### Listed records
(** ** Dual-Endpoint Fetcher *)

Definition getItemsFromAuthoring {P : Type}
    (client : option (ClientSDK P)) (itemIds : list string)
    (sitecoreContextId : option string)
  : Outcome (ItemQueryResult P) :=
  match client, itemIds with
  | None, _ | _, [] => Resolved empty_envelope
  | Some c, _ :: _ =>
      match truthy_str sitecoreContextId with
      | None =>
          Rejected (new_Error "sitecoreContextId is required for authoring GraphQL queries")
      | Some ctx =>
          let query := authoring_query itemIds in
          match mutate c "xmc.authoring.graphql" ctx (JsString.trim query) with
          | Resolved result => Resolved result
          | Rejected e => Resolved (error_envelope e)
          end
      end
  end.

Section LiveFetcher.

Context {P : Type}.

(** [fetch(url, { method, headers, body })] *)
Variable fetch :
  string -> string -> list (string * string) -> string -> Outcome (FetchResponse P).

(** [JSON.stringify({ query })] *)
Variable JSON_stringify_query : string -> string.

(** The API key constant sent as [sc_apikey]. *)
Variable LIVE_TOKEN : string.

Definition getItemsFromLive
    (_client : option (ClientSDK P)) (itemIds : list string)
    (_sitecoreContextId : option string)
  : Outcome (ItemQueryResult P) :=
  match itemIds with
  | [] => Resolved empty_envelope
  | _ :: _ =>
      let query := live_query itemIds in
      match fetch LIVE_ENDPOINT "POST"
                  [("Content-Type", "application/json"); ("sc_apikey", LIVE_TOKEN)]
                  (JSON_stringify_query (JsString.trim query)) with
      | Rejected e => Resolved (error_envelope e)
      | Resolved response =>
          if negb (ok response) then
            Resolved (error_envelope
                        (new_Error ("HTTP error! status: " +:+ pretty (status response))))
          else
            match json response with
            | Rejected e => Resolved (error_envelope e)
            | Resolved result => Resolved (mkResult (Some result) None)
            end
      end
  end.

End LiveFetcher.

(** ** Local Path Resolver *)

(** The payload selected by the resolution query and read by the resolver:
    [{ itemId?: string; name?: string }]. *)
Record ResolvedItem : Type := mkResolvedItem {
  resolved_itemId : option string;
  resolved_name : option string
}.

(** The alias [`path${index}`]. *)
Definition path_alias (index : nat) : string := "path" +:+ pretty index.

(** The callback of [localPaths.forEach((localPath, index) => ...)] on the
    success path, acting on [result]. *)
Definition resolve_slot (responseData : gmap string (option ResolvedItem))
    (result : gmap string (option string)) (entry : nat * string)
  : gmap string (option string) :=
  let '(index, localPath) := entry in
  match truthy_str (mjoin (responseData !! path_alias index) ≫= resolved_itemId) with
  | Some itemId =>
      <[localPath := Some (JsString.toUpperCase (strip_braces itemId))]> result
  | None => <[localPath := None]> result
  end.
(** * Queue rotation and conflict resolution of the maid bot

    A shallow embedding of
    - [handlers/other_core_modules/resolve_conflict.py]
      ([get_later_time], [skip_chore_today], [ask_for_reason],
      [inform_and_resolve], [swap_users]),
    - [handlers/queue_config/reorder_queue.py] ([reorder_queue]),
    - [utils/get_db_data.py] ([get_team_id], [get_queue_array],
      [get_queue_list]),
    together with the properties the specification states about them.

    Python dictionaries with a fixed set of keys are records, the Mongo
    collections are finite maps, the job store of the scheduler is the list
    of its job documents, and every handler is a function on an explicit
    [world] that records what was sent, stored, scheduled and logged. *)

From Stdlib Require Import ZArith Lia Ascii.
From stdpp Require Import gmap strings list pretty.

Open Scope Z_scope.
Open Scope nat_scope.
Open Scope string_scope.

(** ** Data model *)

(** One element of a queue array:
    [{"user_id": ..., "name": ..., "current_turn": ...}]. *)
Record member := Member {
  user_id : Z;
  name : string;
  current_turn : bool
}.

(** Number of members of a queue that carry [current_turn = True]. *)
Fixpoint turn_count (q : list member) : nat :=
  match q with
  | [] => 0
  | m :: q' => (if current_turn m then 1 else 0) + turn_count q'
  end.

(** The member order of a queue without the turn flags. *)
Definition order (q : list member) : list (Z * string) :=
  map (fun m => (user_id m, name m)) q.

(** The names of a queue, in order. *)
Definition names (q : list member) : list string := map name q.

(** Python exceptions the handlers can raise. *)
Inductive exn :=
| KeyError
| TypeError
| IndexError
| ZeroDivisionError.

(** ** Pure list steps of the handlers *)

Module Pure.

(** Result of a step that may raise. *)
Definition res (A : Type) : Type := exn + A.

Definition bind {A B} (r : res A) (k : A -> res B) : res B :=
  match r with
  | inl e => inl e
  | inr a => k a
  end.

(** Modelled from the spec: [get_current_turn] is imported by
    [resolve_conflict.py] from [utils/get_db_data.py], but the module at
    hand does not define it.  [swap_users] unpacks its result as
    [(_, ct_name, ct_pos)]; following the Member/Queue data model it is the
    id, name and index of the member whose [current_turn] is set, scanning
    the queue from the front.  With no such member there is nothing to
    unpack. *)
Fixpoint get_current_turn_from (index : nat) (q : list member)
  : option (Z * string * nat) :=
  match q with
  | [] => None
  | m :: q' =>
      if current_turn m then Some (user_id m, name m, index)
      else get_current_turn_from (S index) q'
  end.

(** Modelled from the spec: [get_current_turn] (not defined in the module
    at hand), the scan above started at index 0. *)
Definition get_current_turn (q : list member) : option (Z * string * nat) :=
  get_current_turn_from 0 q.

(** [swap_users], lines 177-180:
    [for index, member in enumerate(q_array): if member["user_id"] == uid:
    user_pos = index].  The loop has no [break]: the last match wins. *)
Fixpoint user_pos_loop (uid : Z) (index : nat) (q : list member)
  (user_pos : option nat) : option nat :=
  match q with
  | [] => user_pos
  | m :: q' =>
      user_pos_loop uid (S index) q'
        (if Z.eqb (user_id m) uid then Some index else user_pos)
  end.

Definition find_user_pos (uid : Z) (q : list member) : option nat :=
  user_pos_loop uid 0 q None.

Definition with_current_turn (b : bool) (m : member) : member :=
  {| user_id := user_id m; name := name m; current_turn := b |}.

(** [q_array[i]["current_turn"] = b]; an index past the end raises. *)
Definition set_turn (i : nat) (b : bool) (q : list member) : res (list member) :=
  match q !! i with
  | Some m => inr (<[i := with_current_turn b m]> q)
  | None => inl IndexError
  end.

(** [(ct_pos + 1) % len(q_array)]. *)
Definition next_pos (ct_pos : nat) (q : list member) : res nat :=
  match length q with
  | 0 => inl ZeroDivisionError
  | S _ => inr ((ct_pos + 1) mod length q)
  end.

(** [swap_users], lines 200-202 ("reassigning current_turn"). *)
Definition reassign_turn (ct_pos : nat) (q : list member) : res (list member) :=
  bind (set_turn ct_pos false q) (fun q1 =>
  bind (next_pos ct_pos q1) (fun nxt =>
  set_turn nxt true q1)).
(** * kustomize-controller: the Kustomization generator and the secure build

    A shallow embedding of [controllers/kustomization_generator.go]:
    [WriteFile], [checkKustomizeImageExists], [generateKustomization],
    [adaptSelector] and [secureBuildKustomization], together with the pieces
    of the Go runtime and of the libraries they call that the properties
    depend on (the file tree, [filepath.Walk], [strings.Replace],
    [filepath.Ext], [defer]/[recover], [sync.Mutex]). *)

From Stdlib Require Import ZArith Lia Bool Ascii String.
From stdpp Require Import base list strings.

Open Scope string_scope.
Open Scope list_scope.

(** ** Errors *)

(** The value a panic carries ([interface{}] in Go), as [recover] returns
    it: runtime faults carry a [runtime.Error], explicit panics a string,
    an error, or nil.  [PanicNil] is [panic(nil)] for a Go runtime before
    1.21, where [recover] returns nil for it; from 1.21 on the runtime
    raises a [*runtime.PanicNilError] in its place, which is a
    [PanicRuntimeError] here. *)
Inductive PanicValue :=
| PanicNil
| PanicString (s : string)
| PanicRuntimeError (msg : string).


Inductive errno := ENOENT | EISDIR | ENOTDIR | ELOOP.

(** Go [error] values that reach the functions of the file. *)
Inductive error :=
| SkipDir                                        (* filepath.SkipDir *)
| PathError (op : string) (p : string) (e : errno) (* *fs.PathError of package os *)
| PathEscape (p : string) (root : string)        (* the secure file system refusing a path *)
| DecodeError (p : string) (cause : error)       (* fmt.Errorf("failed to decode Kubernetes YAML from %s: %w") *)
| BuildPanicError (r : PanicValue)               (* fmt.Errorf("recovered from kustomize build panic: %v") *)
| LibError (msg : string).                       (* an error of yaml, json or the kustomize engine *)



Definition is_SkipDir (e : error) : bool :=
  match e with SkipDir => true | _ => false end.
(** * JURIDICO_BI: the GraphQL -> SQL Server synchronisation job

    A shallow embedding of [src/actualizar_bd.py].  The Python program is
    dynamically typed glue between three libraries, so the embedding has
    four layers:

    - Python values and exceptions ([valor], [excepcion], [resultado]);
    - the part of pandas the program calls ([Module pd]);
    - the part of pyodbc / SQL Server the program calls ([Module pyodbc]);
    - the program itself: [consulta_graphql], [procesar_datos_servicios],
      [limpiar_dataframes], [main].

    What lies outside the repository and cannot be derived from it is a
    field of [Entorno]: the GraphQL server, the text parsers behind
    [pd.to_datetime] and [pd.to_numeric], and the conditions under which
    the database refuses a statement. *)

From Stdlib Require Import ZArith List String Ascii Bool Lia Floats DecimalString.
Import ListNotations.
Set Warnings "-register-all,-inexact-float".
Open Scope string_scope.
Open Scope Z_scope.

(* ================================================================== *)
(** ** Python values                                                   *)
(* ================================================================== *)

(** A pandas [Timestamp]: a calendar date and the nanosecond of the day. *)
Record Timestamp := mkTimestamp {
  year : Z;
  month : Z;
  day : Z;
  nanosecond_of_day : Z
}.

(** The Python objects the program handles: JSON values as [json.loads]
    builds them, and the two cell values pandas adds ([Timestamp], [NaT]).
    NaN is [VFloat nan].  A dict is an association list in key order. *)
Inductive valor : Type :=
| VNone
| VBool (b : bool)
| VInt (z : Z)
| VFloat (f : float)
| VStr (s : string)
| VList (l : list valor)
| VDict (d : list (string * valor))
| VTimestamp (t : Timestamp)
| VNaT.

(** The exceptions the program can meet. *)
Inductive excepcion : Type :=
| Exception_ (msg : string)          (* raise Exception(msg) *)
| KeyError (clave : string)
| TypeError (msg : string)
| ValueError (msg : string)
| RequestException (msg : string)    (* requests: transport failure *)
| pyodbc_Error (msg : string)        (* pyodbc.Error; msg is str(e) *)
| NoModelado (msg : string).         (* input outside the modelled fragment *)

(** [str(e)], as the f-string of [main] formats it. *)
Definition str (e : excepcion) : string :=
  match e with
  | Exception_ m => m
  | KeyError k => "'" ++ k ++ "'"
  | TypeError m => m
  | ValueError m => m
  | RequestException m => m
  | pyodbc_Error m => m
  | NoModelado m => m
  end.

(** A computation that returns or raises. *)
Inductive resultado (A : Type) : Type :=
| Ok (a : A)
| Raise (e : excepcion).
Arguments Ok {A} a.
Arguments Raise {A} e.

Definition bind {A B : Type} (m : resultado A) (k : A -> resultado B) : resultado B :=
  match m with
  | Ok a => k a
  | Raise e => Raise e
  end.

Declare Scope py_scope.
Delimit Scope py_scope with py.
Notation "x <- m ;; k" := (bind m (fun x => k))
  (at level 100, m at next level, right associativity) : py_scope.
Notation "' p <- m ;; k" := (bind m (fun p => k))
  (at level 100, p pattern, m at next level, right associativity) : py_scope.
Open Scope py_scope.

Definition es_ok {A : Type} (r : resultado A) : bool :=
  match r with Ok _ => true | Raise _ => false end.

(** [d.get(k)] on an association list. *)
Fixpoint buscar {A : Type} (k : string) (d : list (string * A)) : option A :=
  match d with
  | [] => None
  | (k', v) :: d' => if String.eqb k k' then Some v else buscar k d'
  end.

(** [v[k]] with a string subscript. *)
Definition subscript (v : valor) (k : string) : resultado valor :=
  match v with
  | VDict d =>
      match buscar k d with
      | Some x => Ok x
      | None => Raise (KeyError k)
      end
  | VList _ => Raise (TypeError "list indices must be integers or slices, not str")
  | VStr _ => Raise (TypeError "string indices must be integers")
  | VNone => Raise (TypeError "'NoneType' object is not subscriptable")
  | _ => Raise (TypeError "object is not subscriptable")
  end.

(** Truth value of an object, as [if x] tests it. *)
Definition truthy (v : valor) : bool :=
  match v with
  | VNone => false
  | VBool b => b
  | VInt z => negb (z =? 0)
  | VFloat f => negb (PrimFloat.eqb f 0%float)
  | VStr s => negb (String.eqb s "")
  | VList l => match l with [] => false | _ => true end
  | VDict d => match d with [] => false | _ => true end
  | VTimestamp _ => true
  | VNaT => true
  end.

(** [pd.isna]: the values pandas treats as missing. *)
Definition es_nulo (v : valor) : bool :=
  match v with
  | VNone => true
  | VNaT => true
  | VFloat f => match Prim2SF f with S754_nan => true | _ => false end
  | _ => false
  end.

(* ================================================================== *)
(** ** binary64 helpers                                                *)
(* ================================================================== *)

(** An integer as the nearest binary64 (what numpy does when an int
    column is upcast to float64). *)
Definition float_of_Z (z : Z) : float :=
  SF2Prim (binary_normalize prec emax z 0 false).

Definition dos_52 : float := 4503599627370496%float.
(** * OfferGo front end: evaluation normalizer, market comparison and session state

    A shallow embedding of the client-side logic of the OfferGo application
    (pages [Submission.tsx] and [Results.tsx], the profile hook and
    [lib/demo-users]) together with the properties its specification states.

    Conventions of the embedding:
    - a JavaScript [number] is [NaN] or a rational: [NaN] is kept because
      arithmetic on a missing field produces it. The normalizer multiplies
      numbers the backend sends and rounds the product to an integer, so
      there the product is the binary64 one, the exact product rounded to
      the nearest double ([Binary64.nearest]); arithmetic on integers below
      2^53, which binary64 performs exactly, and the arithmetic of the
      results page are written with the exact rational operations;
    - a JavaScript string is a [string] of bytes;
    - an object field that may be missing ([undefined]) is an [option];
    - code that can throw returns a [result];
    - [localStorage] and [sessionStorage] are finite maps from keys to the
      stored text;
    - what the browser and the backend supply ([JSON.parse] and
      [JSON.stringify] at the types the code declares, the HTTP endpoints,
      [Math.random], the text of engine-raised errors) is a parameter of the
      function that uses it. *)

From Stdlib Require Import ZArith QArith Qround Qabs Qpower String Ascii List Bool Lia Lqa.
From stdpp Require Import gmap strings list.
Import ListNotations.

(** ** Binary64 rounding *)

Module Binary64.

Definition pow2 (e : Z) : Q := Qpower 2 e.

(** The integer part of the base-2 logarithm of a positive rational. *)
Definition ilog2 (q : Q) : Z :=
  let l := (Z.log2 (Qnum q) - Z.log2 (Zpos (Qden q)))%Z in
  if Qle_bool (pow2 l) q then l else (l - 1)%Z.

(** The nearest integer, a tie going to the even one. *)
Definition nearestEven (q : Q) : Z :=
  let f := Qfloor q in
  match Qcompare (q - inject_Z f) (1 # 2) with
  | Lt => f
  | Gt => (f + 1)%Z
  | Eq => if Z.even f then f else (f + 1)%Z
  end.

(** The exponent of the last place of the doubles around [q]: 53
    significant bits, and the fixed spacing 2^-1074 of the subnormal
    range. *)
Definition ulpExponent (q : Q) : Z := Z.max (-1074) (ilog2 (Qabs q) - 52).

(** The double nearest to [q] (round to nearest, ties to even), in lowest
    terms. A result at or beyond 2^1024, which is [Infinity] in the
    engine, is left at its finite value: the only products that can be
    that large are passed to [Math.round] and clamped at once, and the
    clamp sends both to the same bound. *)
Definition nearest (q : Q) : Q :=
  let r := Qred q in
  if Qeq_bool r 0 then 0
  else Qred (inject_Z (nearestEven (r / pow2 (ulpExponent r))) * pow2 (ulpExponent r)).
Arguments nearest : simpl never.

End Binary64.

(** ** JavaScript values *)

Module JS.

Inductive number : Type :=
| NaN
| Num (q : Q).

(** An integer literal. *)
Definition lit (z : Z) : number := Num (inject_Z z).

Definition lift2 (f : Q -> Q -> Q) (a b : number) : number :=
  match a, b with
  | Num x, Num y => Num (f x y)
  | _, _ => NaN
  end.

Definition add : number -> number -> number := lift2 Qplus.
Definition sub : number -> number -> number := lift2 Qminus.
Definition mul : number -> number -> number := lift2 Qmult.
Definition div : number -> number -> number := lift2 Qdiv.

(** The binary64 product and sum: the exact result rounded to the nearest
    double. *)
Definition fmul : number -> number -> number :=
  lift2 (fun x y => Binary64.nearest (x * y)).
Definition fadd : number -> number -> number :=
  lift2 (fun x y => Binary64.nearest (x + y)).

(** A decimal literal of the program text that is not an integer: the
    double nearest to it. *)
Definition double (q : Q) : number := Num (Binary64.nearest q).

(** [Math.round]: the nearest integer, a half rounds towards +infinity. *)
Definition round_half_up (q : Q) : Z := Qfloor (q + (1 # 2)).

Definition Math_round (a : number) : number :=
  match a with
  | NaN => NaN
  | Num q => lit (round_half_up q)
  end.

Definition Math_min (a b : number) : number :=
  match a, b with
  | Num x, Num y => if Qle_bool x y then a else b
  | _, _ => NaN
  end.

Definition Math_max (a b : number) : number :=
  match a, b with
  | Num x, Num y => if Qle_bool x y then b else a
  | _, _ => NaN
  end.

Definition Math_floor (a : number) : number :=
  match a with
  | NaN => NaN
  | Num q => lit (Qfloor q)
  end.

(** Relational operators: every comparison with [NaN] is false. *)
Definition ge (a b : number) : bool :=
  match a, b with
  | Num x, Num y => Qle_bool y x
  | _, _ => false
  end.

Definition le (a b : number) : bool := ge b a.

Definition gt (a b : number) : bool :=
  match a, b with
  | Num x, Num y => negb (Qle_bool x y)
  | _, _ => false
  end.

(** Truthiness of a number: [0] and [NaN] are falsy. *)
Definition truthy (a : number) : bool :=
  match a with
  | NaN => false
  | Num q => negb (Qeq_bool q 0)
  end.

(** Conversion of a possibly missing numeric field in an arithmetic
    expression: [undefined] becomes [NaN]. *)
Definition ToNumber (o : option Q) : number :=
  match o with
  | Some q => Num q
  | None => NaN
  end.

(** Exceptions. The message of an engine-raised [TypeError] or
    [SyntaxError] is engine specific and not modelled. *)
Inductive exn : Type :=
| Error (message : string)
| TypeError
| SyntaxError.

Inductive result (A : Type) : Type :=
| Ok (a : A)
| Throw (e : exn).
Arguments Ok {A} a.
Arguments Throw {A} e.

Definition bind {A B : Type} (r : result A) (k : A -> result B) : result B :=
  match r with
  | Ok a => k a
  | Throw e => Throw e
  end.

(** Member access on a possibly missing object or array ([x.length],
    [x.filter(...)]): a [TypeError] when [x] is [undefined]. *)
Definition deref {A : Type} (o : option A) : result A :=
  match o with
  | Some a => Ok a
  | None => Throw TypeError
  end.

(** The sets of ASCII characters the code's patterns mention. *)
Definition is_digit (c : ascii) : bool :=
  let n := N_of_ascii c in (48 <=? n)%N && (n <=? 57)%N.

Definition to_lower (c : ascii) : ascii :=
  let n := N_of_ascii c in
  if (65 <=? n)%N && (n <=? 90)%N then ascii_of_N (n + 32) else c.

Fixpoint lower (s : string) : string :=
  match s with
  | EmptyString => EmptyString
  | String c s' => String (to_lower c) (lower s')
  end.

End JS.

Declare Scope js_scope.
Delimit Scope js_scope with js.
Bind Scope js_scope with JS.number.
Infix "+" := JS.add : js_scope.
Infix "-" := JS.sub : js_scope.
Infix "*" := JS.mul : js_scope.
Infix "/" := JS.div : js_scope.
Infix ">=" := JS.ge : js_scope.
Infix "<=" := JS.le : js_scope.
Infix ">" := JS.gt : js_scope.
Notation "'let*' x ':=' e 'in' k" := (JS.bind e (fun x => k))
  (at level 10, x name, e at level 100, k at level 200, only parsing).

(** ** [Submission.tsx] *)

Module Submission.
Import JS.

Record File := { name : string }.

Record UploadedOffer := {
  id : string;
  file : File;
  isCurrent : bool;
}.

Record Priorities := {
  financial : Z;
  career : Z;
  lifestyle : Z;
  alignment : Z;
}.

Record KeyDriver := { label : string; impact : string }.

Record NegotiationTarget := { item : string; ask : string; reason : string }.

(** The evaluation result as it arrives from the service: the response is
    cast to the type without validation, so every field may be missing. *)
Record WorkflowEvaluation := {
  score : option Q;
  recommendation : option string;
  confidence : option Q;
  key_drivers : option (list KeyDriver);
  negotiation_targets : option (list NegotiationTarget);
  risks : option (list string);
  followup_questions : option (list string);
  one_paragraph_summary : option string;
}.

Record CategoryScores := {
  cs_financial : number;
  cs_career : number;
  cs_lifestyle : number;
  cs_alignment : number;
  cs_risk : number;
}.

Record OfferComparison := {
  oc_name : string;
  oc_overall : number;
  oc_financial : number;
  oc_career : number;
  oc_risk : number;
}.

Record ResultsAnalysisData := {
  overallScore : number;
  categoryScores : CategoryScores;
  grade : string;
  strengths : list string;
  ra_risks : list string;
  financialProjection : option string;
  negotiationInsights : string;
  comparisonData : list OfferComparison;
  ra_confidence : number;
  ra_recommendation : option string;
}.

(** *** The offer list *)

(** [handleFileUpload]: [e.target.files?.[0]] is the chosen file if any,
    [uuid] the value [crypto.randomUUID()] returns. *)
Definition handleFileUpload (chosen : option File) (uuid : string)
    (offers : list UploadedOffer) : list UploadedOffer :=
  match chosen with
  | None => offers
  | Some f =>
      let newOffer :=
        {| id := uuid; file := f; isCurrent := Nat.eqb (length offers) 0 |} in
      offers ++ [newOffer]
  end.

Definition markCurrent (o : UploadedOffer) : UploadedOffer :=
  {| id := id o; file := file o; isCurrent := true |}.

(** [removeOffer]: the assignment [filtered[0].isCurrent = true] acts on the
    first element of the filtered array, which is the array returned. *)
Definition removeOffer (i : string) (prev : list UploadedOffer)
    : list UploadedOffer :=
  let filtered := List.filter (fun o => negb (String.eqb (id o) i)) prev in
  if Nat.ltb 0 (length filtered) && negb (existsb isCurrent filtered) then
    match filtered with
    | o :: rest => markCurrent o :: rest
    | [] => []
    end
  else filtered.

Definition selectCurrent (i : string) (prev : list UploadedOffer)
    : list UploadedOffer :=
  List.map
    (fun o => {| id := id o; file := file o; isCurrent := String.eqb (id o) i |})
    prev.

(** *** The normalizer *)

Definition toGrade (score100 : number) : string :=
  if (score100 >= lit 93)%js then "A"
  else if (score100 >= lit 85)%js then "A-"
  else if (score100 >= lit 78)%js then "B+"
  else if (score100 >= lit 70)%js then "B"
  else if (score100 >= lit 62)%js then "C"
  else "D".

Definition clamp (n low high : number) : number :=
  Math_max low (Math_min high n).

(** [s.replace(/\.(pdf|doc|docx)$/i, "")]: the pattern is anchored at the
    end, so the leftmost match is the first dot whose remainder is one of
    the three extensions. *)
Definition isOfferExt (rest : string) : bool :=
  let r := lower rest in
  String.eqb r "pdf" || String.eqb r "doc" || String.eqb r "docx".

### Problem
Precisely reproduce the lines of the entries, beginning at the first and ending at the one containing "Some c, _ :: _ =>". Add nothing.

### Solution
(** ** Dual-Endpoint Fetcher *)

Definition getItemsFromAuthoring {P : Type}
    (client : option (ClientSDK P)) (itemIds : list string)
    (sitecoreContextId : option string)
  : Outcome (ItemQueryResult P) :=
  match client, itemIds with
  | None, _ | _, [] => Resolved empty_envelope
  | Some c, _ :: _ =>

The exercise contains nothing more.